Stored items from a collection:
(* ===== verification/Prelude.v ===== *)
(** * TOS Messenger: a verification development

    TOS Messenger lets software agents talk, negotiate and buy on behalf of an
    owner.  The Go program is a set of packages around one daemon.  This
    development models the packages that decide who is let in, what is promised,
    what is spent, what is sent and what survives a crash, and proves what they
    promise.  File names below are relative to [src/].

    ** The parts and how they interact

    - Objects that are signed or hashed are written by a canonical encoder
      ([internal/canon]) and named by identifiers ([internal/ids]).  Failures are
      typed ([pkg/fault]): the code decides whether and when to retry and what a
      peer may learn.
    - An endpoint acts for an agent under a delegation committed on chain
      ([pkg/identity]); its devices publish prekey bundles and keep pairwise
      ratchet sessions ([pkg/e2ee]).  What they say is a typed event
      ([pkg/envelope]) with a typed body ([pkg/payload]), in a direct conversation
      or in a room ([pkg/room]).
    - The event log ([pkg/eventlog]) is the durable side: record files under a
      directory lock, the inbound and outbound journals, sessions, ledgers of
      rooms, devices and moderation, invites, budgets, negotiations, approvals,
      mandates, executions, conversation history.
    - An inbound event passes the admission gate ([pkg/admission]) and is staged,
      then committed with its session.  An outbound event is composed and queued by
      the dispatcher ([pkg/dispatch]), sealed under its session and sent, possibly
      through a mailbox relay ([pkg/mailbox]).
    - An owner's mandate bounds what an agent may agree to; a negotiation
      ([pkg/negotiation]) is a state machine that holds its price in a budget when
      both sides agree and spends it when the quote is finalized.  The authority
      firewall ([pkg/firewall]) judges every proposed action.
    - The runtime and the owner's tools reach all of this over the local interface
      ([pkg/localapi]), which asks the owner to sign what only an owner may decide;
      economic messages pass the writer fence of [pkg/economicaction].

    ** Files

    Foundations:
    - [Prelude.v]: this overview; Go errors, the two monads and their notations,
      machine integers, time, strings as byte sequences, sorting, and the tactics
      and hint databases shared below.
    - [Encoding.v]: the parts of Go's standard library the code uses: SHA-256 (with
      its constants computed from the primes), hexadecimal, big-endian integers,
      decimals, strict base64, UTF-8 validity.
    - [Canon.v]: [internal/canon/canon.go], [reader.go] and [internal/ids/ids.go].
      [field] and [kind] describe an object as the list of writer and reader calls
      its encoder makes.
    - [Files.v]: the storage layer of [pkg/eventlog/journal.go] ([replace],
      exclusive creation, [readRecordBytes], [os.ReadDir]).  A directory is a
      finite map from names to entries.
    - [Fault.v]: [pkg/fault].  [Json.v]: the part of [encoding/json] the wire forms
      use.

    Promises and money:
    - [Money.v]: [pkg/negotiation/network.go], [money.go].  [Terms.v]: [terms.go],
      [mandate.go], [intent.go], [execution.go].
    - [Firewall.v]: [pkg/firewall/firewall.go], [channel.go], [spend.go].
    - [Budget.v]: [budget.go]; the class [Ledger] with its laws [LedgerLaws].
    - [Negotiation.v]: [negotiation.go], [commitment.go], [snapshot.go]; the class
      [Store] with its laws [StoreLaws].  [NegotiationRun.v]: a complete
      negotiation, evaluated; the witnesses of [Negotiation.v].
    - [Commerce.v]: [pkg/eventlog/budget.go] and [negotiation.go]: the instances of
      [Ledger] and [Store], and the repair [reconcileCommerce].  [CommerceRun.v]: a
      negotiation on those files, evaluated; the witnesses of [Commerce.v].
    - [Approvals.v]: [pkg/eventlog/approval.go], [mandate.go], [execution.go],
      [escrow_locator.go].  [Economic.v]: [pkg/economicaction/store.go].

    Identities, sessions and messages:
    - [Payload.v], [PayloadCodec.v]: [pkg/payload]; the class [Wire] is what a
      writer and a reader owe each other, with one instance per body.
    - [Identity.v]: [pkg/identity].  [E2ee.v]: [pkg/e2ee] but the suite;
      [Ratchet.v]: [pkg/e2ee/default_suite.go].  [Envelope.v]: [pkg/envelope].
    - [Room.v]: [pkg/room]; [Rooms.v]: [pkg/eventlog/rooms.go], [room_roles.go].

    The journal and what is built on it:
    - [Delivery.v]: [pkg/eventlog/delivery.go].  [Journal.v], [Inbound.v],
      [Session.v]: [journal.go], [quota.go], [session.go].  [Prune.v]: [prune.go].
    - [Devices.v]: [devices.go].  [Invites.v]: [admission_invite.go].
      [Moderation.v]: [moderation.go].  [Admission.v]: [pkg/admission].
    - [History.v]: [pkg/eventlog/history.go].  [Dispatch.v]: [pkg/dispatch] and
      [pkg/eventlog/composition.go].
    - [LocalApi.v], [LocalServer.v]: [pkg/localapi]; [LocalSafety.v]: theorems over
      whole runs of the server.
    - [Mailbox.v]: [pkg/mailbox].

    ** How the code is modelled

    A Go function that returns an error returns [result]; a method that changes its
    receiver takes and returns the state, also on its error paths ([action]).
    Structs are records whose fields carry a two-letter prefix; integers are [Z]
    with [u32] and [u64] written where Go wraps.  A [time.Time] is its Unix second.
    Methods that run under a mutex are whole operations, and concurrent callers are
    sequences of them: the step relations and runs ([budget_step], [neg_step],
    [run_deliveries], [run_session], [owner_run], [server_run], [run_desks],
    [run_histories] and the like) quantify over those sequences.  Where the code
    releases a lock in the middle ([commitInbound], a sweep of the dispatcher)
    others may come in at that place.  What the operating system decides, the
    outcome of each write, is an argument or a script: a write succeeds, fails with
    the old content, or fails with the new content in place; an exclusive creation
    may also leave a partial file.  A crash in the middle of an operation is that
    operation with its interrupted write failing, followed by a restart.  Random
    bytes and clock readings are arguments.

    Code outside the repository is a parameter, with its documented behaviour as
    laws where a theorem needs them, and a concrete instance in the witnesses:
    Ed25519 ([Ed25519]), X25519 and AES-GCM ([Primitives], [PrimitiveLaws]), the
    finalized quote ([QuoteResolver]) and agent state, chain addresses
    ([ChainAddresses], [ChainAddressLaws]), the objects of the commerce and service
    protocols ([Protocol], [CommerceProtocol], [CommerceLaws]), and whether a text
    is one JSON object ([JSONObjects]).  Two packages of the repository that are
    not modelled are parameters of the same kind: the attachment formats
    ([AttachmentFormats]) and, for the local server, the dispatcher, the attachment
    emitter and the contact resolver it calls.  The dispatcher itself is modelled over any
    suite ([Suite]), sender and binding resolver ([BindingResolver]).

    ** What the theorems show

    - Encoding: reading inverts writing, what is read was written in exactly one
      way, and digests and identifiers bind their content, short of a SHA-256
      collision, which the conclusions name as such ([sha256_collision]).  The same
      for the JSON forms and for all payload kinds.
    - Money and mandates: amounts are exact integers; permission is characterised
      by an equivalence; the compiler changes nothing.
    - Budget and negotiation: spent plus held never exceeds the total; for any
      ledger and store that keep their laws, a reported commitment is backed by the
      finalized quote, the mandate and the owner's approval; an agreement on disk
      always has its hold.  The files keep the laws, so all of this holds on them;
      the repair at opening settles every hold, once, for any map iteration order.
    - Authority: the exact condition for acting unattended; an approval is spent
      once; over whole runs of the local server an action is authorised only by the
      owner or by the policy, an automatic spend is backed by a hold, a decision
      needs a fresh owner signature over exactly that decision; once a newer
      economic writer is recorded the older one is refused, and an action settles
      once.
    - Journal: queued deliveries are never lost or changed, settled ones are final,
      leases exclude other sweeps and retries end; decisions on inbound events are
      final, quotas hold, a staged event is deliverable only after its session
      advanced, and recovery at opening completes.
    - Sessions: any delivery order of one sending chain opens every message once; a
      revoked device never returns; device-set digests are exact.
    - Admission: what the gate lets in is valid, permitted, and from a delegated
      sender on an unrevoked device.
    - Dispatch: every retry sends the message that was sealed first, no session
      generation is sealed from twice, only this installation's events are queued,
      and an idempotency key composes one event.
    - History: an applied page is exactly what the listing gains, and what was
      committed survives whatever happens to later pages.
    - Mailbox: an acknowledged message stays until it is deleted or expires, an
      access request is used once and was signed for exactly that operation, and
      the quota holds.

    Where code and comment disagree, or the code does not do what it means to, a
    theorem states what the code does:
    [poisoned_reopen_succeeds], [delivered_without_attempt],
    [failed_unclassified_unreadable], [dropped_finalized_hold_returns],
    [money_arithmetic_exact], [undelivered_claim_granted],
    [denial_between_halves_lost], [abandoned_retry_lost], [short_room_id_panics],
    [oversized_stage_unreadable], [invalid_rendering_unreadable],
    [backdated_claim_blocks_invites], [held_resend_refused],
    [digit_class_has_no_escrow], [replaced_writer_still_admits],
    [denied_twin_frees_hold], [repeated_spend_held_again],
    [refused_mandate_stays_on_file], [queue_with_lease_accepted],
    [deposit_into_foreign_mailbox], [nonce_case_replays],
    [partial_claim_blocks_relay], [large_ciphertext_never_stored],
    [composed_never_sealed], [named_recipient_refused],
    [refused_page_hides_history], [interrupted_page_blocks_chain].

    ** Bounds and fuel

    Recursion is structural on lists, names or fields almost everywhere.  The loops
    that carry fuel: [decimal_digits] has one unit per bit of the number, which
    bounds its decimal digits ([decimal_fuel_enough]); the padding in
    [Money_String] has the precision plus one; the back-off doubles once per
    attempt, which its closed form ([backoff_eq]) shows to be enough; the JSON
    parser has one more than the length of its input, each call consuming a byte; [skip_keys]
    runs the gap to the message number, which the caller bounds; [read_pages] runs
    once per page the checkpoint counts.

    ** What is not modelled

    JSON encodings of record files: a record file holds the value its JSON decodes
    to (the wire forms are modelled).  The byte bound of a record file is part of
    the write outcome, except where it is reached by valid data ([Mailbox.v]).
    File modes, sockets, timers and configuration files.  Of the event log: prekey
    and MLS records, direct conversations and agent packets.  Of the daemon: its
    wiring, the HTTP services and clients, transports and reachability probes,
    attachment storage and scanning, the directory, contacts, public channels, the
    intent carrier, evidence bundles, the MLS laboratories and the command-line
    programs, which are mostly I/O around the parts above or wrappers of external
    libraries. *)

From stdpp Require Export base gmap strings list sorting.
From Stdlib Require Export ZArith Lia.
From Stdlib Require Export Strings.Byte Strings.String Strings.Ascii.

Abbreviation length := Datatypes.length (only parsing).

## INSTRUCTIONS FOR THE TASK
Restate word for word the lines of the data above, starting at the line containing "exclusive creation, [readRecordBytes], [os.ReadDir])." and ending at the line containing "- [Budget.v]: [budget.go];", both included, and nothing more.

## TASK RESULT
      exclusive creation, [readRecordBytes], [os.ReadDir]).  A directory is a
      finite map from names to entries.
    - [Fault.v]: [pkg/fault].  [Json.v]: the part of [encoding/json] the wire forms
      use.

    Promises and money:
    - [Money.v]: [pkg/negotiation/network.go], [money.go].  [Terms.v]: [terms.go],
      [mandate.go], [intent.go], [execution.go].
    - [Firewall.v]: [pkg/firewall/firewall.go], [channel.go], [spend.go].
    - [Budget.v]: [budget.go]; the class [Ledger] with its laws [LedgerLaws].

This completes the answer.